Massachusetts researchers grow functional heart tissues from stem cells
First, it was various eye cells that researchers grew from stem cells. Now, it is heart tissues that scientists are growing out of skin cells, paving the way, one day, for new hearts to be made for cardiovascular patients needing new ones.
That would mean heart transplant patients would no longer need to wait for a donor match. Instead, a heart could be grown from their stem cells, lowering the chance of the body rejecting the transplanted organ. CNET reports that Massachusetts General Hospital researchers have successfully grown functional heart tissue from stem cells using skin cells.
However, for now it is the heart tissue that could be grown because growing an entire heart from cells is not possible yet since the organ would require a scaffold to give the cells a shape. That scaffold, an extracellular matrix, is created by the cells from proteins secreted.
Besides the structural scaffold, it would also need a supply of specialised cardiac cells and a supportive environment where cells can repopulate the scaffold to form mature tissue capable of handling complex cardiac functions, says Jacques Guyette, lead author of the study published in Circulation Research journal.
Growing the extracellular matrices takes time, so the Massachusetts team instead used 73 donor hearts from New England Organ Bank which were determined unsuitable for transplantation. The team than stripped it down to the extracellular matrix with a detergent solution, removing all living cells and leaving behind a neutral scaffold for the new cellular material.
The team utilised a new method that uses messenger RNA to seed the matrices with cells to revert the skin cells to stem cells. It is a more efficient technique than the older genetic manipulation method, allowing the pluripotent stem cells to be induced to grow into cardiac muscle cells.
Finally, the muscle cells were introduced into the extracellular matrix which, within days, grew into contracting muscle tissue. The growing heart was then placed in a bioreactor with a nutrient solution and stressors that reproduces the conditions under which a living heart operates. The team found within 14 days dense regions of immature cardiac muscle tissues that contract normally under electrical stimulation.

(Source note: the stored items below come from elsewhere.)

#[export] Set Default Goal Selector "!".

Declare Scope sdk_scope.
Delimit Scope sdk_scope with sdk.

(** ** Build targets

    The arithmetic of a Rust program depends on the build profile (does an
    overflowing [+] panic or wrap?) and on the width of [usize].  No
    [Cargo.toml] of the repository sets [overflow-checks], so a canister runs
    the release profile on wasm32 and the unit tests the debug profile on a
    64-bit host; theorems are stated for every [Target]. *)

Class Target := {
  overflow_checks : bool;
  usize_bits : Z;
  usize_bits_ok : usize_bits = 32%Z \/ usize_bits = 64%Z;
}.

Definition wasm_release : Target :=
  {| overflow_checks := false; usize_bits := 32; usize_bits_ok := or_introl eq_refl |}.

Definition x64_debug : Target :=
  {| overflow_checks := true; usize_bits := 64; usize_bits_ok := or_intror eq_refl |}.

(** ** Panics

    A panic in a canister traps: the message is aborted and the whole state is
    rolled back, so a panicking computation carries no state.  Operations that
    may panic return an [outcome]; errors the code returns as values are a
    [result] inside it. *)

Inductive outcome (A : Type) : Type :=
  | Ret (a : A)
  | Panic.
Arguments Ret {A} a.
Arguments Panic {A}.

Inductive result (A E : Type) : Type :=
  | Ok (a : A)
  | Err (e : E).
Arguments Ok {A E} a.
Arguments Err {A E} e.

#[export] Instance outcome_ret : MRet outcome := fun A a => Ret a.
#[export] Instance outcome_bind : MBind outcome := fun A B f m =>
  match m with Ret a => f a | Panic => Panic end.
#[export] Instance outcome_fmap : FMap outcome := fun A B f m =>
  match m with Ret a => Ret (f a) | Panic => Panic end.

#[export] Instance outcome_eq_dec {A} `{EqDecision A} : EqDecision (outcome A).
Proof. solve_decision. Defined.
#[export] Instance result_eq_dec {A E} `{EqDecision A, EqDecision E} :
  EqDecision (result A E).
Proof. solve_decision. Defined.

(** [Option::expect] and [Option::unwrap]. *)
Definition expect {A} (o : option A) : outcome A :=
  match o with Some a => Ret a | None => Panic end.

(** [Result::expect] and [Result::unwrap]. *)
Definition expect_ok {A E} (r : result A E) : outcome A :=
  match r with Ok a => Ret a | Err _ => Panic end.

Definition is_ok {A E} (r : result A E) : bool :=
  match r with Ok _ => true | Err _ => false end.

Definition map_err {A E F} (f : E -> F) (r : result A E) : result A F :=
  match r with Ok a => Ok a | Err e => Err (f e) end.

Definition result_map {A B E} (f : A -> B) (r : result A E) : result B E :=
  match r with Ok a => Ok (f a) | Err e => Err e end.

(** The [?] operator on a [result]: continue with the value, or return the
    error converted by [From]. *)
Definition try_with {A B E F} (conv : E -> F) (r : result A E)
    (k : A -> result B F) : result B F :=
  match r with Ok a => k a | Err e => Err (conv e) end.

Notation "x <-? r ; k" := (try_with id r (fun x => k))
  (at level 100, r at next level, right associativity) : sdk_scope.

Notation "'assert' b ; k" := (if b then k else Panic)
  (at level 100, b at next level, right associativity) : sdk_scope.

(** ** Machine integers

    A [w]-bit unsigned integer is a [Z] in [[0, 2^w)]. *)

Definition in_range (w x : Z) : bool := (0 <=? x)%Z && (x <? 2 ^ w)%Z.

Definition umax (w : Z) : Z := (2 ^ w - 1)%Z.

(** The built-in operators: panic or wrap when the exact result does not fit. *)
Definition arith `{Target} (w x : Z) : outcome Z :=
  if in_range w x then Ret x
  else if overflow_checks then Panic else Ret (x mod 2 ^ w)%Z.

Definition u_add `{Target} (w a b : Z) : outcome Z := arith w (a + b).
Definition u_sub `{Target} (w a b : Z) : outcome Z := arith w (a - b).
Definition u_mul `{Target} (w a b : Z) : outcome Z := arith w (a * b).

(** Division and remainder panic on a zero divisor in every profile. *)
Definition u_div (a b : Z) : outcome Z := if (b =? 0)%Z then Panic else Ret (a / b)%Z.
Definition u_rem (a b : Z) : outcome Z := if (b =? 0)%Z then Panic else Ret (a mod b)%Z.

Definition checked (w x : Z) : option Z := if in_range w x then Some x else None.
Definition checked_add (w a b : Z) : option Z := checked w (a + b).
Definition checked_sub (w a b : Z) : option Z := checked w (a - b).
Definition checked_mul (w a b : Z) : option Z := checked w (a * b).
Definition checked_div (a b : Z) : option Z := if (b =? 0)%Z then None else Some (a / b)%Z.

Definition saturating_add (w a b : Z) : Z := Z.min (a + b) (umax w).
Definition saturating_sub (a b : Z) : Z := Z.max (a - b) 0.
Definition saturating_mul (w a b : Z) : Z := Z.min (a * b) (umax w).
Definition wrapping_add (w a b : Z) : Z := ((a + b) mod 2 ^ w)%Z.

(** Nanoseconds in a second. *)
Definition nanos_per_sec : Z := 1000000000.

(** ** Automation *)

Create HintDb sdk.

(** Bounds of powers of two that [lia] cannot evaluate by itself. *)
Ltac pow2 :=
  repeat match goal with
  | |- context [(2 ^ ?n)%Z] => let v := eval vm_compute in (2 ^ n)%Z in
      lazymatch v with Zpos _ => change (2 ^ n)%Z with v end
  | H : context [(2 ^ ?n)%Z] |- _ => let v := eval vm_compute in (2 ^ n)%Z in
      lazymatch v with Zpos _ => change (2 ^ n)%Z with v in H end
  end.

Ltac plia := pow2; lia.

(** Case analysis on the boolean comparisons of the goal. *)
Ltac case_bools :=
  repeat match goal with
  | |- context [Z.eqb ?a ?b] => destruct (Z.eqb_spec a b)
  | |- context [Z.ltb ?a ?b] => destruct (Z.ltb_spec a b)
  | |- context [Z.leb ?a ?b] => destruct (Z.leb_spec a b)
  | H : context [Z.eqb ?a ?b] |- _ => destruct (Z.eqb_spec a b)
  | H : context [Z.ltb ?a ?b] |- _ => destruct (Z.ltb_spec a b)
  | H : context [Z.leb ?a ?b] |- _ => destruct (Z.leb_spec a b)
  end.

(** Open the existentials and conjunctions of the context. *)
Ltac split_hyps :=
  repeat match goal with
  | H : _ /\ _ |- _ => destruct H
  | H : exists _, _ |- _ => destruct H
  end.

(** Decide a closed goal by evaluating it. *)
Ltac by_compute := vm_compute; intuition congruence.

(** Invert a successful bind. *)
Lemma outcome_bind_Ret {A B} (m : outcome A) (f : A -> outcome B) b :
  (m ≫= f) = Ret b <-> exists a, m = Ret a /\ f a = Ret b.
Proof. destruct m; cbn; naive_solver. Qed.

Lemma outcome_fmap_Ret {A B} (m : outcome A) (f : A -> B) b :
  (f <$> m) = Ret b <-> exists a, m = Ret a /\ f a = b.
Proof. destruct m; cbn; naive_solver. Qed.

Lemma expect_Ret {A} (o : option A) a : expect o = Ret a <-> o = Some a.
Proof. destruct o; cbn; naive_solver. Qed.

Lemma expect_ok_Ret {A E} (r : result A E) a : expect_ok r = Ret a <-> r = Ok a.
Proof. destruct r; cbn; naive_solver. Qed.

(** A computation that returns, from what can be evaluated about its result. *)
Lemma outcome_returns {A} (o : outcome A) (Q : A -> Prop) :
  match o with Ret a => Q a | Panic => False end -> exists a, o = Ret a /\ Q a.
Proof. destruct o as [a|]; [by exists a|done]. Qed.

Ltac inv_outcome :=
  repeat match goal with
  | H : _ ≫= _ = Ret _ |- _ => apply outcome_bind_Ret in H as (? & ? & ?)
  | H : _ <$> _ = Ret _ |- _ => apply outcome_fmap_Ret in H as (? & ? & ?)
  | H : expect _ = Ret _ |- _ => apply expect_Ret in H
  | H : expect_ok _ = Ret _ |- _ => apply expect_ok_Ret in H
  | H : Ret _ = Ret _ |- _ => injection H as H; subst
  | H : Panic = Ret _ |- _ => discriminate H
  end; simplify_eq.

(** ** Integer lemmas *)

Section integers.
Context `{Target}.
Local Open Scope Z_scope.

Lemma in_range_true w x : in_range w x = true <-> 0 <= x < 2 ^ w.
Proof. unfold in_range. rewrite andb_true_iff, Z.leb_le, Z.ltb_lt. tauto. Qed.

Lemma in_range_false w x : in_range w x = false <-> ~ (0 <= x < 2 ^ w).
Proof. rewrite <- in_range_true. destruct (in_range w x); naive_solver. Qed.

Lemma arith_ok w x : 0 <= x < 2 ^ w -> arith w x = Ret x.
Proof. intros Hx. unfold arith. by rewrite (proj2 (in_range_true w x) Hx). Qed.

For now, the functional myocardial tissue is a theoretical alternative to allotransportation, with the patient-derived bioartificial myocardium providing functional support. It is projected to ultimately impact the treatment of heart failure, estimated as affecting 25 million individuals worldwide yearly. In the US alone, there are about 4,000 patients waiting for heart transplants, but there is donor organ shortage with only about 2,500 heart transplants taking place in a year, according to the study.